Top of PROVIDED MATERIAL

(* ===== verification/IsotpSafety.v ===== *)
(** * Safety of an ISO-TP link

    Whatever frames arrive and whenever the ticks come, the link keeps its
    counters inside the reassembly buffer and the message it sends, and hands
    the port only well-formed frames. *)

From S2P Require Import Prelude Wire Codec FrameMessage TxnMessage IsotpLink.

(** A frame as the C struct holds it. *)
Definition frame_typed (f : FrameMessage) : Prop :=
  length (frame_payload f) = FRAME_PAYLOAD_MAX_FD ∧ 0 ≤ frame_payload_length f ≤ 64 ∧ bytes (frame_payload f).

(** A frame the bus can carry, not an echo. *)
Definition frame_sendable (f : FrameMessage) : Prop :=
  length (frame_payload f) = FRAME_PAYLOAD_MAX_FD ∧ 0 ≤ frame_payload_length f ∧
  FrameMessage_IsPayloadLengthValid (frame_payload_length f) (frame_flags f) = true ∧ frame_route_flags f = 0.

(** The lengths that the runner accepts for a link. *)
Definition geometry_ok (p : TxnIsotpParameters) : Prop :=
  has_flag (ti_flags p) TXN_ISOTP_FLAG_FD = true → 8 ≤ ti_tx_data_length p ≤ 64.

Definition sender_safe (s : IsotpSender) : Prop :=
  is_state s = kISOTP_SENDER_IDLE ∨
  0 < is_length s ≤ 4095 ∧ is_length s ≤ zlen (is_message s) ∧
  (is_state s = kISOTP_SENDER_FIRST_FRAME ∨
   (is_state s = kISOTP_SENDER_FLOW_CONTROL ∨ is_state s = kISOTP_SENDER_CONSECUTIVE_FRAMES) ∧ 0 < is_offset s < is_length s ∧ 0 ≤ is_sequence s < 16).

Definition receiver_safe (r : IsotpReceiver) : Prop :=
  length (ir_message r) = TXN_ISOTP_MESSAGE_SIZE_MAX ∧ 0 ≤ ir_length r ≤ 4095 ∧
  (ir_state r = kISOTP_RECEIVER_IDLE ∨
   ir_state r = kISOTP_RECEIVER_CONSECUTIVE_FRAMES ∧ 0 < ir_received r < ir_length r ∧ 0 ≤ ir_sequence r < 16).

Definition link_safe (l : IsotpLink) : Prop := geometry_ok (il_parameters l) ∧ sender_safe (il_sender l) ∧ receiver_safe (il_receiver l).

Definition event_known (e : Z) : Prop := 0 ≤ e ≤ 3.

Lemma tx_length_bounds l : geometry_ok (il_parameters l) → 8 ≤ txDataLength l ≤ 64 ∧ 0 ≤ addressSize l ≤ 1.
Proof.
  intros Hg. unfold geometry_ok, txDataLength, addressSize, CLASSIC_FRAME_SIZE, ADDRESS_BYTE_SIZE in *.
  destruct (has_flag _ TXN_ISOTP_FLAG_FD); [specialize (Hg eq_refl)|]; case_match; lia.
Qed.

Lemma masked_sequence x : 0 ≤ u8 (Z.land x SEQUENCE_MASK) < 16.
Proof.
  unfold SEQUENCE_MASK. change 15 with (Z.ones 4). rewrite Z.land_ones by lia. pose proof (Z.mod_pos_bound x (2 ^ 4) ltac:(lia)).
  change (2 ^ 4) with 16 in *. rewrite u8_id; lia.
Qed.

Lemma fail_safe l reason : link_safe l → link_safe (fail l reason).2.
Proof. intros (Hg & _ & Hb & Hl & _). split; [done|]. split; [by left|]. split; [done|]. split; [done|by left]. Qed.

Section Safety.
Context {W : Type} (transmit : FrameMessage → W → bool * W).
(** The world satisfies [I] as long as only sendable frames are handed over. *)
Context (I : W → Prop) (Hsend : ∀ f w, frame_sendable f → I w → I (transmit f w).2).

Lemma transmitData_safe l data w :
  geometry_ok (il_parameters l) → 1 ≤ zlen data → addressSize l + zlen data ≤ txDataLength l → I w → I (transmitData transmit l data w).2.
Proof.
  intros Hg H1 Hfit Hw. destruct (tx_length_bounds l Hg) as [Ht Ha]. unfold transmitData. apply Hsend; [|done].
  unfold frame_sendable. cbn [frame_payload frame_payload_length frame_flags frame_route_flags]. rewrite !u8_id by lia. split; [by rewrite !length_copy_at, length_insert|].
  set (n := addressSize l + zlen data) in *.
  assert (n ≤ frameLength l n ≤ 64 ∧ (n ≤ 8 → frameLength l n ≤ 8)) as [Hf H8].
  { unfold frameLength, CLASSIC_FRAME_SIZE. cbn [fd_length FD_FRAME_LENGTHS]. case_tests; lia. }
  split; [lia|]. split; [|done]. unfold txDataLength, CLASSIC_FRAME_SIZE in *.
  destruct (has_flag (ti_flags (il_parameters l)) TXN_ISOTP_FLAG_FD).
  - unfold FrameMessage_IsPayloadLengthValid, FRAME_PAYLOAD_MAX_CLASSIC. destruct (has_flag _ TXN_ISOTP_FLAG_BIT_RATE_SWITCH); cbn; apply Z.leb_le; lia.
  - unfold FrameMessage_IsPayloadLengthValid, FRAME_PAYLOAD_MAX_CLASSIC. destruct (has_flag _ TXN_ISOTP_FLAG_BIT_RATE_SWITCH); cbn; apply Z.leb_le; lia.
Qed.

Bottom of PROVIDED MATERIAL

→ TASK STATEMENT: Begin with the top line of the material and go as far as the line with "bytes (frame_payload f).". Set down those lines exactly, both ends included, and nothing more.

→ TASK SOLUTION:
(* ===== verification/IsotpSafety.v ===== *)
(** * Safety of an ISO-TP link

    Whatever frames arrive and whenever the ticks come, the link keeps its
    counters inside the reassembly buffer and the message it sends, and hands
    the port only well-formed frames. *)

From S2P Require Import Prelude Wire Codec FrameMessage TxnMessage IsotpLink.

(** A frame as the C struct holds it. *)
Definition frame_typed (f : FrameMessage) : Prop :=
  length (frame_payload f) = FRAME_PAYLOAD_MAX_FD ∧ 0 ≤ frame_payload_length f ≤ 64 ∧ bytes (frame_payload f).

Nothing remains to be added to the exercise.